Stored entries:
-------------------------

(** * TissueMAPS: workflow manager and jterator pipeline engine

    A shallow embedding of
    - [tmlib/tmaps/workflow.py]  (class [ClusterWorkflowManager]) and
    - [tmlib/workflow/jterator/api.py] (class [ImageAnalysisPipelineEngine])
    together with the properties stated about them.

    Python integers are [Z], Python strings are [string], lists are [list],
    the file system is a finite set of existing paths, and code that raises
    is modelled with an explicit exception type. *)

From Stdlib Require Import ZArith Ascii String List Bool Lia SpecFloat.
From stdpp Require Import base list strings gmap pretty sorting.
Import ListNotations.

Local Open Scope string_scope.
Local Open Scope list_scope.
Local Open Scope Z_scope.

(** ** Python preliminaries *)

Module Py.

(** The exceptions that the embedded code raises or lets through.
    [IntegrityError] and [DataError] are those of the database driver.
    [SystemExit] is what [sys.exit] raises, and so what the [parse_args] of
    [argparse] raises for a command line that it rejects. *)
Inductive exception : Type :=
| WorkflowNextStepError (msg : string)
| JobDescriptionError (msg : string)
| PipelineDescriptionError (msg : string)
| ImportError (msg : string)
| IndexError
| ValueError
| AttributeError
| KeyError
| TypeError
| IntegrityError
| DataError
| OtherException (msg : string)
| SystemExit (code : Z).

(** [isinstance(e, Exception)]: all these exceptions derive from
    [Exception] but [SystemExit], which derives from [BaseException]; an
    [except Exception] clause does not catch it. *)
Definition is_Exception (e : exception) : bool :=
  match e with
  | SystemExit _ => false
  | _ => true
  end.

Definition result (A : Type) : Type := exception + A.

(** [l[i]] with Python's negative indices. *)
Definition getitem {A} (l : list A) (i : Z) : result A :=
  let n := Z.of_nat (length l) in
  let j := if i <? 0 then n + i else i in
  if (j <? 0) || (n <=? j) then inl IndexError
  else match nth_error l (Z.to_nat j) with
       | Some x => inr x
       | None => inl IndexError
       end.

(** [l.index(x)] on a list of strings. *)
Fixpoint index (x : string) (l : list string) : option nat :=
  match l with
  | [] => None
  | y :: l' => if String.eqb y x then Some 0%nat
               else option_map S (index x l')
  end.

(** [all([...])] *)
Definition all (l : list bool) : bool := forallb (fun b => b) l.

(** [enumerate(l)] *)
Fixpoint enumerate_from {A} (i : Z) (l : list A) : list (Z * A) :=
  match l with
  | [] => []
  | x :: l' => (i, x) :: enumerate_from (i + 1) l'
  end.

Definition enumerate {A} (l : list A) : list (Z * A) := enumerate_from 0 l.

End Py.

(** ** tmlib/tmaps/workflow.py *)

Module Workflow.
Import Py.

(** [gc3libs.Run.State] *)
Inductive RunState : Type :=
| NEW | SUBMITTED | RUNNING | STOPPED | TERMINATING | TERMINATED | UNKNOWN.

(** The file system, as far as [os.path.exists] sees it. *)
Definition FS : Type := gset string.

Definition os_path_exists (fs : FS) (p : string) : bool :=
  bool_decide (p ∈ fs).

Section Manager.

(** A job collection of one step ([cli_class_inst.jobs]). *)
Variable Task : Type.

(** Parsed command line arguments; the code reads [args.method_name]. *)
Record Args : Type := mkArgs {
  method_name : string;
  argv : list string
}.

(** An instance of a step's command line interface class.  The core
    requires [required_inputs], [expected_outputs], a method named by
    [args.method_name] that creates the job descriptions (it may write
    files and it may raise), and [jobs]. *)
Record Cli : Type := mkCli {
  required_inputs : list string;
  expected_outputs_of : list string;
  getattr : string -> option (FS -> FS * option exception);
  jobs : result Task
}.

(** The step programs of the [tmlib] package, reached through
    [importlib.import_module]: the argument parser and the class of the
    command line interface of a program. *)
Record Package : Type := mkPackage {
  import_argparser : string -> result (list string -> result Args);
  import_cli : string -> result (Args -> result Cli)
}.

Variable package : Package.

(** The workflow description read from the [.workflow] file, already
    formatted and split into words. *)
Variable workflow_description : list (list string).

-------------------------

Required action> Go line by line through the data, copying each one that contains the word "exceptions".

Written solution>
(** The exceptions that the embedded code raises or lets through.
(** [isinstance(e, Exception)]: all these exceptions derive from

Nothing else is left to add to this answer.